1950 film by Richard Thorpe

Black Hand is a 1950 American crime film noir directed by Richard Thorpe for Metro-Goldwyn-Mayer. It stars Gene Kelly, in a rare dramatic turn, as an Italian immigrant fighting against the Black Hand extortion racket in New York City in the first decade of the 20th century. The film co-stars J. Carroll Naish and Teresa Celli.

==Plot==
In 1900, Roberto Colombo, an Italian-born attorney living in the Little Italy section of New York City, is killed by gangsters as he meets with a police officer to divulge information about an extortion attempt. His widow and son return to Italy, where his widow dies. Eight years later, his son Giovanni returns to New York, determined to wage a vendetta against the men who killed his father. He meets with childhood friend Isabella Gomboli and police detective Louis Lorelli, who try to dissuade him.

A man whom Giovanni had hoped would tell him about his father's killers is murdered. Giovanni and Isabella work to rally people in Little Italy against the Black Hand racket, but the movement is dealt a setback when Giovanni is attacked and his leg is broken. Recovering from his injury, Giovanni resolves to study law as his father had, with the help of Isabella, with whom he has fallen in love.

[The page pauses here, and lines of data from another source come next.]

Lemma t0_exchange_sends_witness :
  run_t0_exchange (logged_t0 scripted_reader) (GetResponse_into_apdu (mkGetResponse Cla_Plain 0))
    ([], [[0x6C; 0x03]; [1; 0x61; 0x02]; [2; 3; 0x90; 0x00]])
  = Some (([get_response_bytes 0; get_response_bytes 3; get_response_bytes 2], []),
          Ok (To_Response (mkResponseApdu [1; 2; 3] 0x90 0x00)))
  ∧ ∃ retry les, [get_response_bytes 0; get_response_bytes 3; get_response_bytes 2]
      = [] ++ [get_response_bytes 0] ++ retry ++ (get_response_bytes <$> les)
      ∧ (retry = [] ∨ ∃ le c, CommandApdu_corrected_wrong_le
           (GetResponse_into_apdu (mkGetResponse Cla_Plain 0)) le = Some c ∧ retry = [cmd_bytes c])
      ∧ (cmd_wrong_le_retry (GetResponse_into_apdu (mkGetResponse Cla_Plain 0)) = false → retry = []).
Proof.
  split; [by vm_compute|].
  refine (proj1 (t0_exchange_sends scripted_reader
            (GetResponse_into_apdu (mkGetResponse Cla_Plain 0)) [] [[0x6C; 0x03]; [1; 0x61; 0x02]; [2; 3; 0x90; 0x00]]
            _ [] (Ok (To_Response (mkResponseApdu [1; 2; 3] 0x90 0x00))) _)).
  by vm_compute.
Defined.

(** The T=0 form of a command: a short case-4 command (data and an
    expected length) becomes the case-3 command with the same header and data,
    and every other short command is sent as it is. *)
Theorem t0_case3_drops_le a mark (Hok : bytes_ok (short_apdu_bytes a)) :
  t0_case3_from_short_case4 (mkCommandApdu (short_apdu_bytes a) mark)
  = if bool_decide (sa_data a ≠ [] ∧ is_Some (sa_le a))
    then Some (CommandApdu_new (short_apdu_bytes
                 (mkShortApdu (sa_cla a) (sa_ins a) (sa_p1 a) (sa_p2 a) (sa_data a) None)))
    else None.
Proof.
  destruct a as [cla ins p1 p2 data le]. unfold short_apdu_bytes in *.
  unfold t0_case3_from_short_case4. cbn [sa_cla sa_ins sa_p1 sa_p2 sa_data sa_le] in *.
  destruct data as [|d data], le as [le|]; cbn -[bool_decide len Z.add Z.eqb take Nat.sub] in *.
  - rewrite bool_decide_eq_false_2 by (intros [[] ?]; done).
    assert (is_byte le) as Hle by (unfold bytes_ok in Hok; rewrite !Forall_cons_iff in Hok; tauto).
    unfold is_byte in Hle. destruct (Z.eqb_spec le 0); [done|].
    destruct (Z.eqb_spec (len [cla; ins; p1; p2; le]) (5 + le + 1)) as [H|]; [|done].
    unfold len in H. simpl in H. lia.
  - by rewrite bool_decide_eq_false_2 by (intros [[] ?]; done).
  - rewrite bool_decide_eq_true_2 by (split; [done|eauto]). rewrite len_cons.
    pose proof (len_nonneg data). destruct (Z.eqb_spec (1 + len data) 0); [lia|].
    rewrite !len_cons, len_app. change (len [le]) with 1.
    match goal with |- context [?x =? ?y] => destruct (Z.eqb_spec x y); [|lia] end.
    cbn [negb]. do 2 f_equal. rewrite length_app. cbn [length].
    replace (_ - 1)%nat with (6 + length data)%nat by lia. cbn.
    by rewrite take_app_length, app_nil_r.
  - rewrite bool_decide_eq_false_2 by (intros [_ []]; done). rewrite app_nil_r, len_cons.
    pose proof (len_nonneg data). destruct (Z.eqb_spec (1 + len data) 0); [done|].
    rewrite !len_cons.
    match goal with |- context [?x =? ?y] => destruct (Z.eqb_spec x y); [lia|done] end.
Qed.

Lemma t0_case3_drops_le_witness :
  t0_case3_from_short_case4 (mkCommandApdu [0x00; 0xA4; 0x04; 0x00; 2; 7; 8; 0x00] false)
  = Some (CommandApdu_new [0x00; 0xA4; 0x04; 0x00; 2; 7; 8]).
Proof. apply (t0_case3_drops_le (mkShortApdu 0x00 0xA4 0x04 0x00 [7; 8] (Some 0x00)) false). by_decide. Defined.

When Lorelli shows them evidence uncovered after a bombing of a local store, Giovanni delays his studies to help find the perpetrators.

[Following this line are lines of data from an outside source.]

Lemma read_der_round_no_panic what s (t : T) : (read_der_round what s t).2 ≠ Panic.
Proof.
  destruct s as [collected total]. unfold read_der_round.
  destruct (_ >=? _); [done|]. destruct (_ >? _); [done|].
  apply act_bind_no_panic; [apply p15_transmit_no_panic|]. intros r t'.
  destruct (negb _ && _); [done|]. destruct (_ >? _); [done|].
  destruct (_ =? 0); [by destruct (_ =? 0)|].
  apply act_bind_no_panic; [|intros [n|] t''; repeat case_match; done].
  unfold act_lift. cbn [snd]. destruct total as [n|]; [done|].
  pose proof (der_total_no_panic (collected ++ rsp_body r)).
  destruct (der_object_total_length _) as [[n|]|e|]; [by destruct (_ >? _)|done..].
Qed.
End pkcs15_lemmas.

(** ** Lemmas: the loops end, and what they return *)

Section pkcs15_loops.
Context `{CardTransport T E}.

Lemma read_to_end_round_inl cap collected offset (t t' : T) c' o' :
  read_to_end_round cap (collected, offset) t = (t', Ok (inl (c', o'))) →
  offset < cap ∧ offset + Z.min (cap - offset) READ_CHUNK ≤ o'.
Proof.
  unfold read_to_end_round. destruct (Z.ltb_spec offset cap); [|done]. cbn [negb].
  destruct (_ >? _); [done|]. intros (t1 & r & _ & Hr)%act_bind_inv_ok.
  destruct (negb _ && _); [done|].
  destruct ((len (rsp_body r) =? 0) || (len (rsp_body r) <? Z.min (cap - offset) READ_CHUNK)
    || is_end_of_file r) eqn:Hc; [done|]. injection Hr as _ _ <-.
  apply orb_false_iff in Hc as [[_ Hc]%orb_false_iff _]. lia.
Qed.

Lemma read_to_end_loop_total cap (t : T) :
  (∀ c (t : T), (transmit_outcome c t).2 ≠ Panic) → 0 ≤ cap ≤ MAX_CERT_BYTES →
  (act_loop read_fuel (read_to_end_round cap) ([], 0) t).2 ≠ Panic.
Proof.
  intros Ht Hcap.
  apply (act_loop_total (λ '(_, offset), Z.max 0 (cap - offset)) (λ _, True)).
  - intros s t' _. by apply read_to_end_round_no_panic.
  - intros [c o] t1 t2 [c' o'] _ Hr. apply read_to_end_round_inl in Hr. unfold READ_CHUNK in *.
    split; [done|]. lia.
  - done.
  - unfold read_fuel. rewrite Z2Nat.id by (unfold MAX_CERT_BYTES; lia). lia.
  - lia.
Qed.

(** The loop invariant of the DER reader: the length is known as soon as there
    is anything, it is the length the object's own header gives, and it is
    within the cap. *)
Definition der_inv (s : bytes * option Z) : Prop :=
  let '(collected, total) := s in
  bytes_ok collected ∧
  match total with
  | None => collected = []
  | Some n => der_object_total_length collected = Ok (Some n) ∧ n ≤ MAX_CERT_BYTES
  end.

(** The object of a buffer, cut at its own length. *)
Definition is_sized (bs : bytes) : Prop :=
  len bs ≤ MAX_CERT_BYTES ∧ der_object_total_length bs = Ok (Some (len bs)).

Lemma is_sized_take collected n :
  bytes_ok collected → der_object_total_length collected = Ok (Some n) → n ≤ MAX_CERT_BYTES →
  n ≤ len collected → is_sized (take (Z.to_nat n) collected) ∧ bytes_ok (take (Z.to_nat n) collected).
Proof.
  intros Hok Hd Hmax Hn. destruct (der_total_header _ _ Hok Hd) as [H2 Htake].
  assert (len (take (Z.to_nat n) collected) = n) as Hl
    by (unfold len in *; rewrite length_take; lia).
  split; [split; rewrite Hl; [done|]; apply Htake; lia|by apply Forall_take].
Qed.

Lemma der_total_long p : 4 ≤ len p → der_object_total_length p ≠ Ok None.
Proof.
  destruct p as [|a [|first rest]]; [by intros Hl|by intros Hl|]. intros Hl.
  unfold der_object_total_length. destruct (_ =? 0); [done|].
  destruct ((Z.land first 0x7F =? 0) || (Z.land first 0x7F >? 2)) eqn:Hc; [done|].
  apply orb_false_iff in Hc as [H0 H2].
  match goal with |- context [?x <? ?y] => destruct (Z.ltb_spec x y); [lia|done] end.
Qed.

(** One round: what it returns is the object, what it continues with has the
    invariant and more bytes. *)
Lemma read_der_round_spec what s (t t' : T) r :
  (∀ c (t t' : T) rsp, transmit_outcome c t = (t', Ok (To_Response rsp)) → bytes_ok (rsp_body rsp)) →
  der_inv s → read_der_round what s t = (t', Ok r) →
  match r with
  | inl s' => der_inv s' ∧ len s.1 < len s'.1 ∧ len s.1 < MAX_CERT_BYTES
  | inr bs => is_sized bs ∧ bytes_ok bs
  end.
Proof.
  intros Hbytes Hinv. destruct s as [collected total]. unfold read_der_round. cbn [fst].
  set (cap := default MAX_CERT_BYTES total).
  assert (cap ≤ MAX_CERT_BYTES) as Hcap by (destruct Hinv as [_ Hinv]; destruct total; simpl in *; lia).
  destruct (Z.geb_spec (len collected) cap) as [Hge|Hlt].
  { intros [= _ <-]. destruct Hinv as [Hok Hinv]. destruct total as [n|]; simpl in *.
    - destruct Hinv as [Hd Hn]. by apply is_sized_take.
    - rewrite Hinv in Hge. by apply Z.le_ngt in Hge. }
  destruct (_ >? _); [done|]. intros (t1 & rsp & Hrsp & H1)%act_bind_inv_ok.
  assert (bytes_ok (rsp_body rsp)) as Hb.
  { unfold p15_transmit, act_map_err in Hrsp.
    destruct (transmit _ t) as [t2 [rsp'|e|]] eqn:Htr; try done. injection Hrsp as _ <-.
    unfold transmit in Htr. apply act_bind_inv_ok in Htr as (t3 & o & Ho & Hk).
    unfold act_map_err in Ho. destruct (transmit_outcome _ t) as [t4 [o'|e|]] eqn:Hout; try done.
    injection Ho as _ <-. destruct o' as [r'| | | | |]; try done. injection Hk as _ <-.
    by eapply Hbytes. }
  destruct (negb _ && _); [done|]. destruct (_ >? _); [done|].
  destruct (Z.eqb_spec (len (rsp_body rsp)) 0) as [|Hne]; [by destruct (_ =? 0)|].
  pose proof (len_nonneg (rsp_body rsp)).
  apply act_bind_inv_ok in H1 as (t2 & total' & Htotal & H2).
  destruct Hinv as [Hok Hinv].
  assert (bytes_ok (collected ++ rsp_body rsp)) as Hok' by (by apply Forall_app).
  assert (match total' with
          | Some n => der_object_total_length (collected ++ rsp_body rsp) = Ok (Some n) ∧ n ≤ MAX_CERT_BYTES
          | None => total = None ∧ der_object_total_length (collected ++ rsp_body rsp) = Ok None
          end) as Ht'.
  { unfold act_lift in Htotal. destruct total as [n|].
    - injection Htotal as _ <-. destruct Hinv as [Hd Hn]. split; [by apply der_total_app|done].
    - destruct (der_object_total_length _) as [[n|]|e|]; [|by injection Htotal as _ <-|done..].
      destruct (Z.gtb_spec n MAX_CERT_BYTES); [done|]. by injection Htotal as _ <-. }
  destruct total' as [n|].
  - destruct Ht' as [Hd Hn]. destruct (Z.geb_spec (len (collected ++ rsp_body rsp)) n).
    + injection H2 as _ <-. by apply is_sized_take.
    + destruct (_ || _); [done|]. injection H2 as _ <-. cbn [fst]. rewrite len_app.
      split; [by split|]. split; lia.
  - destruct Ht' as [-> Hd]. simpl in *. subst collected. unfold cap in *. clear cap Hcap.
    change ([] ++ rsp_body rsp) with (rsp_body rsp) in *. change (len []) with 0 in *.
    destruct (Z.ltb_spec (len (rsp_body rsp)) (Z.min (MAX_CERT_BYTES - 0) READ_CHUNK)) as [|Hfull]; [done|].
    exfalso. apply (der_total_long (rsp_body rsp)); [|done].
    unfold MAX_CERT_BYTES, READ_CHUNK in Hfull. lia.
Qed.

Lemma read_der_loop_total what (t : T) :
  (∀ c (t : T), (transmit_outcome c t).2 ≠ Panic) →
  (∀ c (t t' : T) rsp, transmit_outcome c t = (t', Ok (To_Response rsp)) → bytes_ok (rsp_body rsp)) →
  (read_binary_der_object what t).2 ≠ Panic.
Proof.
  intros Ht Hb. unfold read_binary_der_object.
  apply (act_loop_total (λ '(collected, _), Z.max 0 (MAX_CERT_BYTES + 1 - len collected)) der_inv).
  - intros s t' _. by apply read_der_round_no_panic.
  - intros [c o] t1 t2 [c' o'] Hinv Hr.
    destruct (read_der_round_spec _ _ _ _ _ Hb Hinv Hr) as (Hi & Hl & Hm). cbn [fst] in *.
    split; [done|]. lia.
  - split; [apply Forall_nil_2|done].
  - unfold read_fuel. rewrite Z2Nat.id by (unfold MAX_CERT_BYTES; lia).
    change (len []) with 0. unfold MAX_CERT_BYTES. lia.
  - lia.
Qed.
End pkcs15_loops.

(** ** Properties *)

(** One whole DER object: a tag octet, a definite length in one, two or three octets, and as
    many octets of contents as it says. *)
Inductive der_object : bytes → Prop :=
| der_object_short tag contents : len contents < 128 → der_object ([tag; len contents] ++ contents)
| der_object_one tag contents : len contents < 256 → der_object ([tag; 0x81; len contents] ++ contents)
| der_object_two tag hi lo contents :
    is_byte hi → is_byte lo → len contents = 256 * hi + lo → der_object ([tag; 0x82; hi; lo] ++ contents).

Lemma first_length_octet b : is_byte b → Z.land b 0x80 = (if b <? 128 then 0 else 128) ∧ Z.land b 0x7F = b mod 128.
Proof.
  intros Hb. split; [|change 0x7F with (Z.ones 7); by rewrite Z.land_ones].
  assert (Forall (λ b, Z.land b 0x80 = if b <? 128 then 0 else 128) (seqZ 0 256)) as Hall by (by by_decide).
  rewrite list.Forall_forall in Hall. apply Hall, elem_of_seqZ. unfold is_byte in Hb. lia.
Qed.
Lemma sized_der_object bs : bytes_ok bs → der_object_total_length bs = Ok (Some (len bs)) ↔ der_object bs.
Proof.
  intros Hok. split.
  - destruct bs as [|tag [|first rest]]; [done..|]. pose proof Hok as (_ & Hf & Hr)%Forall_cons_iff2. unfold der_object_total_length.
    destruct (first_length_octet first Hf) as [-> ->]. rewrite !len_cons. unfold is_byte in Hf.
    destruct (Z.ltb_spec first 128); cbn [Z.eqb].
    { intros [= Hl]. assert (first = len rest) as -> by lia. by apply (der_object_short tag rest). }
    change (128 =? 0) with false. cbn iota. assert (first mod 128 = first - 128) as -> by (symmetry; apply (Z.mod_unique _ _ 1); lia).
    destruct (Z.eqb_spec (first - 128) 0); [done|]. destruct (Z.gtb_spec (first - 128) 2); [done|]. cbn [orb].
    destruct (Z.ltb_spec (1 + (1 + len rest)) (2 + (first - 128))) as [|Hlong]; [done|].
    assert (first = 0x81 ∨ first = 0x82) as [->| ->] by lia; cbn [Z.sub Z.to_nat].
    + destruct rest as [|octet contents]; [by unfold len in Hlong; cbn in Hlong|]. change (Z.to_nat (129 - 128)) with 1%nat. cbn [take foldl]. rewrite take_0. cbn [foldl]. rewrite len_cons, ?Z.shiftl_0_l. intros [= Hl].
      apply Forall_cons_iff in Hr as [Hn _]. unfold is_byte in Hn. assert (octet = len contents) as -> by lia. apply (der_object_one tag contents). lia.
    + destruct rest as [|hi [|lo contents]]; [by unfold len in Hlong; cbn in Hlong..|]. change (Z.to_nat (130 - 128)) with 2%nat. cbn [take foldl]. rewrite take_0. cbn [foldl]. rewrite !len_cons, ?Z.shiftl_0_l.
      rewrite !Z.shiftl_mul_pow2 by lia. intros [= Hl]. apply Forall_cons_iff in Hr as [Hhi [Hlo _]%Forall_cons_iff]. apply (der_object_two tag hi lo contents); [done..|]. lia.
  - intros Hd. revert Hok. destruct Hd as [tag c Hc|tag c Hc|tag hi lo c Hhi Hlo Hc]; intros Hok; unfold der_object_total_length; cbn [app].
    + apply Forall_cons_iff2 in Hok as (_ & Hf & _). destruct (first_length_octet _ Hf) as [-> _]. rewrite (proj2 (Z.ltb_lt _ _) Hc). cbn [Z.eqb].
      do 2 f_equal. rewrite !len_cons. lia.
    + change (Z.land 129 128 =? 0) with false. change (Z.land 129 127) with 1. cbn [Z.eqb Z.gtb Z.compare orb]. rewrite !len_cons. pose proof (len_nonneg c).
      destruct (Z.ltb_spec (1 + (1 + (1 + len c))) (2 + 1)); [lia|]. change (Z.to_nat 1) with 1%nat. cbn [take foldl]. rewrite take_0. cbn [foldl]. do 2 f_equal. rewrite ?Z.shiftl_0_l. lia.
    + change (Z.land 130 128 =? 0) with false. change (Z.land 130 127) with 2. cbn [Z.eqb Z.gtb Z.compare orb]. rewrite !len_cons. pose proof (len_nonneg c).
      destruct (Z.ltb_spec (1 + (1 + (1 + (1 + len c)))) (2 + 2)); [lia|]. change (Z.to_nat 2) with 2%nat. cbn [take foldl]. rewrite take_0. cbn [foldl]. rewrite !Z.shiftl_mul_pow2 by lia. do 2 f_equal. rewrite ?Z.shiftl_0_l. lia.
Qed.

A court trial comes to nothing when a key witness is intimidated and refuses to testify, but the defendant is deported when police in Naples identify him as a fugitive from justice. Following the deportation, Lorelli travels to Italy to examine photographs of Italian criminals who are at large, hoping to identify other New York gangsters who could be deported to Italy. After he has mailed a list with the results of his research back to Giovanni in New York, Lorelli is attacked and killed.

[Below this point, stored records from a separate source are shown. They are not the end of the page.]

(* ===== verification/PinOps.v ===== *)
(** The PIN operations: the trait PinOps of crates/refineid-lib-core/src/auth.rs,
    method by method, over any [CardTransport]. The theorems say what each
    operation sends, by the log of [Logged], and what it returns. *)

From S2P Require Import Prelude Decimal Ber StatusWord Transport Apdu Pin Auth Pkcs15 PinLengths.

Inductive AuthError (TE : Type) :=
| Ae_Transport (e : TE)
| Ae_PinPolicy (reason : PinPolicyReason).
Arguments Ae_Transport {TE} e.
Arguments Ae_PinPolicy {TE} reason.

(** ** [PinPolicyCheck] and [CredentialBlock] *)

Definition PinPolicyCheck_validate_digits {TE} (ascii : bytes) : result (AuthError TE) unit :=
  match position (λ b, negb (is_ascii_digit b)) ascii with
  | Some off => Err (Ae_PinPolicy (Ppr_NonDigit (Z.of_nat off)))
  | None => Ok tt
  end.

Definition PinPolicyCheck_validate_ascii {TE} (ascii : bytes) (min stored : Z) : result (AuthError TE) unit :=
  if (len ascii <? min) || (len ascii >? stored)
  then Err (Ae_PinPolicy (Ppr_WrongLength (len ascii) min stored))
  else PinPolicyCheck_validate_digits ascii.

Definition PinPolicyCheck_validate_for_card {TE} (ascii : bytes)
  (check : Z → result PinPolicyReason unit) : result (AuthError TE) unit :=
  let? _ := PinPolicyCheck_validate_digits ascii in
  map_err Ae_PinPolicy (check (len ascii)).

(** [resize] past the digits fills with the padding byte. *)
Definition CredentialBlock_push (out : bytes) (scheme : PinReferenceScheme) (digits : bytes) (stored : Z)
  : bytes :=
  let out := out ++ digits in
  if decide (scheme = Citizen) then out ++ replicate (Z.to_nat (stored - len digits)) PIN_PAD_BYTE
  else out.

(** ** The trait *)

Section pin_ops.
Context `{CardTransport T E}.
Abbreviation TE := (TransportDispatchError E).

(** [transmit(..).map_err(AuthError::Transport)]. *)
Definition auth_transmit (c : CommandApdu) : act T (AuthError TE) ResponseApdu :=
  act_map_err Ae_Transport (transmit (CommandApdu_as_bytes c)).

Definition verify_pin_with_scheme (scheme : PinReferenceScheme) (slot : PinSlot) (pin : PinBytes)
  : act T (AuthError TE) VerifyOutcome :=
  do! entered :=
    if PinReferenceScheme_gates_esign_directory scheme slot
    then act_map_err Ae_Transport select_esign_directory
    else act_ret Sw_Success in
  if negb (StatusWord_is_success entered) then act_ret (Vo_Other (StatusWord_as_u16 entered))
  else
    let pin_ascii := PinBytes_as_bytes pin in
    let stored := PinSlot_stored_length slot in
    do! _ := act_lift (PinPolicyCheck_validate_ascii pin_ascii PIN_MIN_LENGTH stored) in
    let block := CredentialBlock_push [] scheme pin_ascii stored in
    do! apdu := act_lift (Verify_into_apdu (mkVerify Cla_Plain Vm_Verify (Cr_Pin scheme slot) (Vd_PinBlock block))) in
    do! r := auth_transmit apdu in
    act_ret (classify_verify_sw (ResponseApdu_status_word r)).

Definition verify_pin (slot : PinSlot) (pin : PinBytes) : act T (AuthError TE) VerifyOutcome :=
  verify_pin_with_scheme Citizen slot pin.
Definition verify_pin1 (pin : PinBytes) : act T (AuthError TE) VerifyOutcome := verify_pin Pin1 pin.

Definition probe_status_word (reference : CredentialReference) : act T (AuthError TE) StatusWord :=
  do! apdu := act_lift (Verify_into_apdu (mkVerify Cla_Plain Vm_Verify reference Vd_Probe)) in
  do! r := auth_transmit apdu in
  act_ret (ResponseApdu_status_word r).

Definition resolve_pin_reference_scheme : act T (AuthError TE) PinReferenceScheme :=
  do! citizen := probe_status_word (Cr_Pin Citizen Pin1) in
  if negb (bool_decide (citizen = Sw_ReferenceDataNotFound)) then act_ret Citizen
  else
    do! organizational := probe_status_word (Cr_Pin Organizational Pin1) in
    act_ret match classify_pin_status_sw organizational with
            | Ps_Verified | Ps_Remaining _ | Ps_NoInfo | Ps_Locked => Organizational
            | Ps_Other _ => Citizen
            end.

Definition pin_status_with_scheme (scheme : PinReferenceScheme) (slot : PinSlot)
  : act T (AuthError TE) PinStatus :=
  do! sw := probe_status_word (Cr_Pin scheme slot) in
  act_ret (classify_pin_status_sw sw).
Definition pin_status (slot : PinSlot) : act T (AuthError TE) PinStatus := pin_status_with_scheme Citizen slot.

Definition puk_status_with_scheme (scheme : PinReferenceScheme) : act T (AuthError TE) PukStatus :=
  if decide (scheme = Organizational) then
    do! sw := probe_status_word (Cr_Puk scheme) in
    act_ret (classify_puk_status_sw sw)
  else
    do! r := auth_transmit GetPukInfo_into_apdu in
    if ResponseApdu_is_ok r
    then act_ret (from_option Pk_Remaining Pk_NoInfo (try_counter_from_response_body (rsp_body r)))
    else act_ret (classify_puk_status_sw (ResponseApdu_status_word r)).
Definition puk_status : act T (AuthError TE) PukStatus := puk_status_with_scheme Citizen.

Definition pin_policy_counters (slot : PinSlot) : act T (AuthError TE) (option CredentialPolicyCounters) :=
  do! r := auth_transmit (GetPinInfo_into_apdu (mkGetPinInfo Citizen slot)) in
  if negb (ResponseApdu_is_ok r) then act_ret None
  else act_ret (policy_counters_from_response_body (rsp_body r)).

Definition puk_policy_counters : act T (AuthError TE) (option CredentialPolicyCounters) :=
  do! r := auth_transmit GetPukInfo_into_apdu in
  if negb (ResponseApdu_is_ok r) then act_ret None
  else act_ret (policy_counters_from_response_body (rsp_body r)).

Definition pin_changed_flag_with_scheme (scheme : PinReferenceScheme) (slot : PinSlot)
  : act T (AuthError TE) (option bool) :=
  do! r := auth_transmit (GetPinInfo_into_apdu (mkGetPinInfo scheme slot)) in
  if negb (ResponseApdu_is_ok r) then act_ret None
  else act_ret (changed_flag_from_response_body (rsp_body r)).
Definition pin_changed_flag (slot : PinSlot) : act T (AuthError TE) (option bool) :=
  pin_changed_flag_with_scheme Citizen slot.

Context {R : Type} `{PasswordLengthRange R}.

Definition pin_policy_lengths (credential : CredentialReference) : act T (AuthError TE) (option R) :=
  let apdu := match credential with
              | Cr_Pin scheme slot => GetPinInfo_into_apdu (mkGetPinInfo scheme slot)
              | Cr_Puk _ => GetPukInfo_into_apdu
              end in
  do! r := auth_transmit apdu in
  if negb (ResponseApdu_is_ok r) then act_ret None
  else act_ret (policy_lengths_from_response_body (rsp_body r)).

Definition change_pin (lengths : CardPinLengths R) (slot : PinSlot) (current_pin new_pin : PinBytes)
  : act T (AuthError TE) ChangePinOutcome :=
  let current := PinBytes_as_bytes current_pin in
  let new := PinBytes_as_bytes new_pin in
  let stored := PinSlot_stored_length slot in
  let scheme := cpl_numbering lengths in
  do! _ := act_lift (PinPolicyCheck_validate_for_card current (check_pin lengths slot)) in
  do! _ := act_lift (PinPolicyCheck_validate_for_card new (check_pin lengths slot)) in
  let block := CredentialBlock_push (CredentialBlock_push [] scheme current stored) scheme new stored in
  do! apdu := act_lift (ChangeReferenceData_into_apdu (mkChangeReferenceData (Cr_Pin scheme slot) block)) in
  do! r := auth_transmit apdu in
  act_ret (classify_change_pin_sw (ResponseApdu_status_word r)).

In an attempt to prevent Lorelli's list from reaching the authorities, gangsters kidnap Isabella's young brother. Giovanni is captured while trying to save him and reveals the location of the list to the gangsters after they threaten to cripple the boy. After the gangsters acquire the list and the boy is released, Giovanni escapes and saves the list by igniting a bomb that he finds in the gangsters' hideout.

==Cast==

- Gene Kelly as Giovanni E. "Johnny" Columbo
- J. Carrol Naish as Louis Lorelli
- Teresa Celli as Isabella Gomboli
- Marc Lawrence as Caesar Xavier Serpi
- Frank Puglia as Carlo Sabballera
- Barry Kelley as Police Captain Thompson
- Mario Siletti as Benny Danetta / Nino
- Carl Milletaire as George Allani / Tomasino

- Peter Brocco as Roberto Columbo
- Eleonora von Mendelssohn as Maria Columbo
- Grazia Narciso as Mrs. Danetta
- Maurice Samuels as Moriani
- Burk Symon as Judge
- Bert Freed as Prosecutor
- Mimi Aguglia as Mrs. Sabballera

==Reception==
In a contemporary review for The New York Times, critic Bosley Crowther wrote:Even though M.-G.-M.'s "Black Hand" ... might cynically be designated as just a period gangster film, it has more to recommend it than a good, adventurous gangster plot. It has, in its picturization of New York's "little Italy" back in the unrestricted period of this century's first decade, some rather affecting indications of the crowded and troubled world, novel and mystifying, in which this city's Italian immigrants lived. ... Mr. Kelly is eminently .forceful as a young Italian-American who aspires to help his neighbors rid themselves of the bands of terrorists and extortionists which are fearfully known as "the Black Hand." ... One might tactfully question the simplicity of the plot, prepared by Luther Davis, as a wee bit theatrical. ... But the story and the direction of Richard Thorp [sic] have made much and well of opportunities for showing the nature and behavior of poor people in terror's grip. And the simple, human aspects of kidnappings, bombings and relations with the police are pathetically and humorously indicated. Herein lies the character of the film.Critic John L. Scott of the Los Angeles Times described the film as having "striking dramatic qualities" and wrote: "Excellent production values distinguish the film, which seems to carry a feeling of authenticity. ... Kelly presents an outstanding performance in this change of pace from dancing roles."

According to MGM records, the film earned $772,000 in the U.S. and Canada and $438,000 elsewhere, resulting in a loss of $55,000.